Segment Start: Material to process
(* ===== verification/JsonC.v ===== *)
(** * json-c, base64 and network addresses

    The libraries json_buffer.c is written against, as parameters: json-c's
    object model ([JsonC]), OpenSSL's base64 BIO ([Base64]) and the address
    conversions of the C library ([Inet]).  The [...Laws] classes state what their
    documentation promises and the code relies on; [tree] is an instance.

    A [jobj] is a non-NULL [json_object *] with everything below it; a JSON null
    is the C NULL, [None].  Allocation failures of the constructors are outcomes
    of the caller's allocations, so the constructors are total here. *)

From S2P Require Import Prelude CLib Hash.

#[local] Set Warnings "-register-all".

Inductive json_type :=
  | json_type_null
  | json_type_boolean
  | json_type_double
  | json_type_int
  | json_type_object
  | json_type_array
  | json_type_string.

Global Instance json_type_eq_dec : EqDecision json_type.
Proof. solve_decision. Defined.

Class JsonC := {
  jobj : Type;
  json_object_get_type : jobj -> json_type;
  json_object_new_object : jobj;
  json_object_new_array : jobj;
  json_object_new_boolean : bool -> jobj;
  json_object_new_int : Z -> jobj;
  json_object_new_uint64 : Z -> jobj;
  json_object_new_string : string -> jobj;
  json_object_object_add : jobj -> string -> jobj -> jobj;
  json_object_object_get : jobj -> string -> option jobj;
  (** whether the key is there, even with a null value *)
  json_object_object_get_ex : jobj -> string -> bool;
  json_object_array_add : jobj -> jobj -> jobj;
  json_object_array_length : jobj -> nat;
  json_object_array_get_idx : jobj -> nat -> option jobj;
  json_object_get_boolean : jobj -> bool;
  json_object_get_int : jobj -> Z;
  json_object_get_string : jobj -> string;
  json_object_get_string_len : jobj -> Z;
  (** the value and [json_tokener_get_parse_end], or [None] for an error *)
  json_tokener_parse_ex : string -> option (jobj * nat);
  (** [json_object_to_json_string_ext_ext (o, JSON_C_TO_STRING_PLAIN)] *)
  json_object_to_json_string_ext : jobj -> string
}.

Class JsonCLaws `{JsonC} := {
  type_new_object : json_object_get_type json_object_new_object = json_type_object;
  type_new_array : json_object_get_type json_object_new_array = json_type_array;
  type_new_boolean b : json_object_get_type (json_object_new_boolean b) = json_type_boolean;
  type_new_int n : json_object_get_type (json_object_new_int n) = json_type_int;
  type_new_uint64 n : json_object_get_type (json_object_new_uint64 n) = json_type_int;
  type_new_string s : json_object_get_type (json_object_new_string s) = json_type_string;
  type_object_add j k v : json_object_get_type j = json_type_object ->
    json_object_get_type (json_object_object_add j k v) = json_type_object;
  type_array_add j v : json_object_get_type j = json_type_array ->
    json_object_get_type (json_object_array_add j v) = json_type_array;
  object_get_new k : json_object_object_get json_object_new_object k = None;
  object_get_ex_new k : json_object_object_get_ex json_object_new_object k = false;
  object_get_add j k v k' : json_object_get_type j = json_type_object ->
    json_object_object_get (json_object_object_add j k v) k' =
    if String.eqb k k' then Some v else json_object_object_get j k';
  object_get_ex_add j k v k' : json_object_get_type j = json_type_object ->
    json_object_object_get_ex (json_object_object_add j k v) k' =
    String.eqb k k' || json_object_object_get_ex j k';
  array_length_new : json_object_array_length json_object_new_array = 0%nat;
  array_length_add j v : json_object_get_type j = json_type_array ->
    json_object_array_length (json_object_array_add j v) = S (json_object_array_length j);
  array_get_add j v i : json_object_get_type j = json_type_array ->
    json_object_array_get_idx (json_object_array_add j v) i =
    if (i =? json_object_array_length j)%nat then Some v else json_object_array_get_idx j i;
  get_boolean_new b : json_object_get_boolean (json_object_new_boolean b) = b;
  get_int_new n : - 2 ^ 31 <= n < 2 ^ 31 -> json_object_get_int (json_object_new_int n) = n;
  get_string_uint64 n : in_width 64 n -> json_object_get_string (json_object_new_uint64 n) = print_dec n;
  get_string_new s : nul_free s = true -> json_object_get_string (json_object_new_string s) = s;
  get_string_len_new s : nul_free s = true ->
    json_object_get_string_len (json_object_new_string s) = strlen s;
  (** a value is a finite tree *)
  json_depth : jobj -> nat;
  depth_object_get j k v : json_object_object_get j k = Some v -> (json_depth v < json_depth j)%nat
}.

(** OpenSSL's base64 BIO without newlines: encoding, and decoding of a text. *)
Class Base64 := {
  b64_encode : list Z -> string;
  b64_decode : string -> option (list Z)
}.

Class Base64Laws `{Base64} := {
  b64_decode_encode xs : Forall (fun b => 0 <= b < 256) xs -> b64_decode (b64_encode xs) = Some xs;
  b64_nul_free xs : Forall (fun b => 0 <= b < 256) xs -> nul_free (b64_encode xs) = true;
  b64_expands xs : Forall (fun b => 0 <= b < 256) xs -> Z.of_nat (length xs) <= strlen (b64_encode xs)
}.

(** [inet_ntop] and [inet_pton] for AF_INET and AF_INET6. *)
Class Inet := {
  inet_ntop4 : list Z -> string;
  inet_pton4 : string -> option (list Z);
  inet_ntop6 : list Z -> string;
  inet_pton6 : string -> option (list Z)
}.

Class InetLaws `{Inet} := {
  inet4_roundtrip a : length a = 4%nat -> Forall (fun b => 0 <= b < 256) a ->
    inet_pton4 (inet_ntop4 a) = Some a /\ nul_free (inet_ntop4 a) = true;
  inet6_roundtrip a : length a = 16%nat -> Forall (fun b => 0 <= b < 256) a ->
    inet_pton6 (inet_ntop6 a) = Some a /\ nul_free (inet_ntop6 a) = true;
  inet_pton4_length t a : inet_pton4 t = Some a -> length a = 4%nat;
  inet_pton6_length t a : inet_pton6 t = Some a -> length a = 16%nat
}.

(** ** Objects and arrays as sequences *)

Section Build.
Context `{JsonCLaws}.

(** The object with the given fields, added in order. *)
Definition build (fs : list (string * jobj)) : jobj :=
  foldl (fun j f => json_object_object_add j f.1 f.2) json_object_new_object fs.

Definition arr (vs : list jobj) : jobj := foldl json_object_array_add json_object_new_array vs.

(** The value of a key: of two fields with the same key the later one counts. *)
Fixpoint field (fs : list (string * jobj)) (k : string) : option jobj :=
  match fs with
  | [] => None
  | (k', v) :: fs' =>
      match field fs' k with
      | Some x => Some x
      | None => if String.eqb k' k then Some v else None
      end
  end.

Lemma build_snoc fs k v : build (fs ++ [(k, v)]) = json_object_object_add (build fs) k v.
Proof. unfold build. by rewrite foldl_app. Qed.

Lemma arr_snoc vs v : arr (vs ++ [v]) = json_object_array_add (arr vs) v.
Proof. unfold arr. by rewrite foldl_app. Qed.

Lemma type_build fs : json_object_get_type (build fs) = json_type_object.
Proof.
  induction fs as [|[k v] fs IH] using rev_ind; [apply type_new_object|].
  rewrite build_snoc. by apply type_object_add.
Qed.

Lemma type_arr vs : json_object_get_type (arr vs) = json_type_array.
Proof.
  induction vs as [|v vs IH] using rev_ind; [apply type_new_array|].
  rewrite arr_snoc. by apply type_array_add.
Qed.

Lemma field_snoc fs k v k' :
  field (fs ++ [(k, v)]) k' = if String.eqb k k' then Some v else field fs k'.
Proof.
  induction fs as [|[k1 v1] fs IH]; simpl; [done|]. rewrite IH.
  by destruct (String.eqb k k').
Qed.

Lemma object_get_build fs k : json_object_object_get (build fs) k = field fs k.
Proof.
  induction fs as [|[k1 v1] fs IH] using rev_ind; [apply object_get_new|].
  rewrite build_snoc, object_get_add, field_snoc, IH by apply type_build. done.
Qed.

Lemma object_get_ex_build fs k :
  json_object_object_get_ex (build fs) k = match field fs k with Some _ => true | None => false end.
Proof.
  induction fs as [|[k1 v1] fs IH] using rev_ind; [apply object_get_ex_new|].
  rewrite build_snoc, object_get_ex_add, field_snoc, IH by apply type_build.
  by destruct (String.eqb k1 k).
Qed.

Lemma array_length_arr vs : json_object_array_length (arr vs) = length vs.
Proof.
  induction vs as [|v vs IH] using rev_ind; [apply array_length_new|].
  rewrite arr_snoc, array_length_add, IH, length_app by apply type_arr. simpl. lia.
Qed.

Lemma array_get_arr vs i v : vs !! i = Some v -> json_object_array_get_idx (arr vs) i = Some v.
Proof.
  revert i. induction vs as [|x vs IH] using rev_ind; intros i Hi; [done|].
  rewrite arr_snoc, array_get_add, array_length_arr by apply type_arr.
  destruct (Nat.eqb_spec i (length vs)) as [->|Hne].
  - rewrite lookup_app_r, Nat.sub_diag in Hi by lia. by simplify_eq/=.
  - apply IH. rewrite lookup_app_l in Hi; [done|]. apply lookup_lt_Some in Hi.
    rewrite length_app in Hi. simpl in Hi. lia.
Qed.
End Build.

(** ** An instance *)

Module tree.
Inductive json :=
  | JBool (b : bool)
  | JInt (n : Z)
  | JString (s : string)
  | JArray (vs : list json)
  | JObject (fs : list (string * json)).

Fixpoint get (fs : list (string * json)) (k : string) : option json :=
  match fs with
  | [] => None
  | (k', v) :: fs' => if String.eqb k' k then Some v else get fs' k
  end.

Definition fields (j : json) : list (string * json) := match j with JObject fs => fs | _ => [] end.
Definition items (j : json) : list json := match j with JArray vs => vs | _ => [] end.

Global Instance impl : JsonC := {
  jobj := json;
  json_object_get_type j := match j with
    | JBool _ => json_type_boolean | JInt _ => json_type_int | JString _ => json_type_string
    | JArray _ => json_type_array | JObject _ => json_type_object end;
  json_object_new_object := JObject [];
  json_object_new_array := JArray [];
  json_object_new_boolean := JBool;
  json_object_new_int := JInt;
  json_object_new_uint64 := JInt;
  json_object_new_string := JString;
  json_object_object_add j k v := JObject ((k, v) :: fields j);
  json_object_object_get j k := get (fields j) k;
  json_object_object_get_ex j k := match get (fields j) k with Some _ => true | None => false end;
  json_object_array_add j v := JArray (items j ++ [v]);
  json_object_array_length j := length (items j);
  json_object_array_get_idx j i := items j !! i;
  json_object_get_boolean j := match j with JBool b => b | _ => false end;
  json_object_get_int j := match j with JInt n => n | _ => 0 end;
  json_object_get_string j := match j with JString s => s | JInt n => print_dec n | _ => EmptyString end;
  json_object_get_string_len j := match j with JString s => strlen s | _ => 0 end;
  json_tokener_parse_ex s := match s with
    | String a (String b _) =>
        if (code a == 123) && (code b == 125) then Some (JObject [], 2%nat) else None
    | _ => None end;
  json_object_to_json_string_ext j := "{}"
}.

Fixpoint depth (j : json) : nat :=
  match j with
  | JObject fs => foldr (fun f n => Nat.max (S (depth f.2)) n) 0%nat fs
  | JArray vs => foldr (fun v n => Nat.max (S (depth v)) n) 0%nat vs
  | _ => 0%nat
  end.

Lemma depth_get fs k v : get fs k = Some v ->
  (depth v < foldr (fun f n => Nat.max (S (depth f.2)) n) 0 fs)%nat.
Proof.
  induction fs as [|[k' v'] fs IH]; [done|]. cbn [get foldr snd].
  destruct (String.eqb k' k); [intros [= ->]; lia|]. intros H%IH. lia.
Qed.

Global Instance laws : JsonCLaws.
Proof.
  refine {| json_depth := depth |}; try done.
  - intros j k v k' Hj. simpl. by destruct (String.eqb k k').
  - intros j v Hj. simpl. rewrite length_app. simpl. lia.
  - intros j v i Hj. simpl. destruct (Nat.eqb_spec i (length (items j))) as [->|Hne].
    + by rewrite lookup_app_r, Nat.sub_diag by lia.
    + destruct (decide (i < length (items j))%nat); [by rewrite lookup_app_l by lia|].
      rewrite (lookup_ge_None_2 (items j)) by lia. apply lookup_ge_None_2. rewrite length_app. simpl. lia.
  - intros j k v. destruct j; try done. intros Hv%depth_get. exact Hv.
Defined.
End tree.

(** Encodings as hexadecimal text: not base64 nor dotted quads, but encodings. *)
Module hexcodec.
Definition dec (s : string) : option (list Z) := Some (scan_hex (Nat.div (String.length s) 2) s).

Lemma dec_enc bs : Forall (fun b => 0 <= b < 256) bs ->
  dec (hex_text bs) = Some bs /\ nul_free (hex_text bs) = true /\
  Z.of_nat (length bs) <= strlen (hex_text bs).
Proof.
  intros (H1 & H2 & H3)%hex_text_spec. split_and!; [|by apply nul_free_xdigits|lia].
  unfold dec. replace (Nat.div (String.length (hex_text bs)) 2) with (length bs); [by rewrite H3|].
  unfold strlen in H1. replace (String.length (hex_text bs)) with (length bs * 2)%nat by lia.
  by rewrite Nat.div_mul.
Qed.

Global Instance base64 : Base64 := { b64_encode := hex_text; b64_decode := dec }.
Global Instance base64_laws : Base64Laws.
Proof. split; apply dec_enc. Qed.

(** An address of exactly [n] bytes. *)
Definition dec_n (n : nat) (s : string) : option (list Z) :=
  a ← dec s; if (length a =? n)%nat then Some a else None.

Lemma dec_n_enc n a : length a = n -> Forall (fun b => 0 <= b < 256) a ->
  dec_n n (hex_text a) = Some a /\ nul_free (hex_text a) = true.
Proof.
  intros Hl (E & Hn & _)%dec_enc. split; [|done]. unfold dec_n. rewrite E. simpl. by rewrite Hl, Nat.eqb_refl.
Qed.

Lemma dec_n_length n t a : dec_n n t = Some a -> length a = n.
Proof. unfold dec_n. simpl. case_match eqn:E; [|done]. intros [= <-]. by apply Nat.eqb_eq. Qed.

Global Instance inet : Inet :=
  { inet_ntop4 := hex_text; inet_pton4 := dec_n 4; inet_ntop6 := hex_text; inet_pton6 := dec_n 16 }.
Global Instance inet_laws : InetLaws.
Proof. split; [apply dec_n_enc|apply dec_n_enc|apply dec_n_length|apply dec_n_length]. Qed.
End hexcodec.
Segment End: Material to process
**About this task:**
Taking the entries from their first line through the line with "object model ([JsonC]), OpenSSL's", inclusive, restate each line word for word and give nothing else.

**Exercise output:**
(* ===== verification/JsonC.v ===== *)
(** * json-c, base64 and network addresses

    The libraries json_buffer.c is written against, as parameters: json-c's
    object model ([JsonC]), OpenSSL's base64 BIO ([Base64]) and the address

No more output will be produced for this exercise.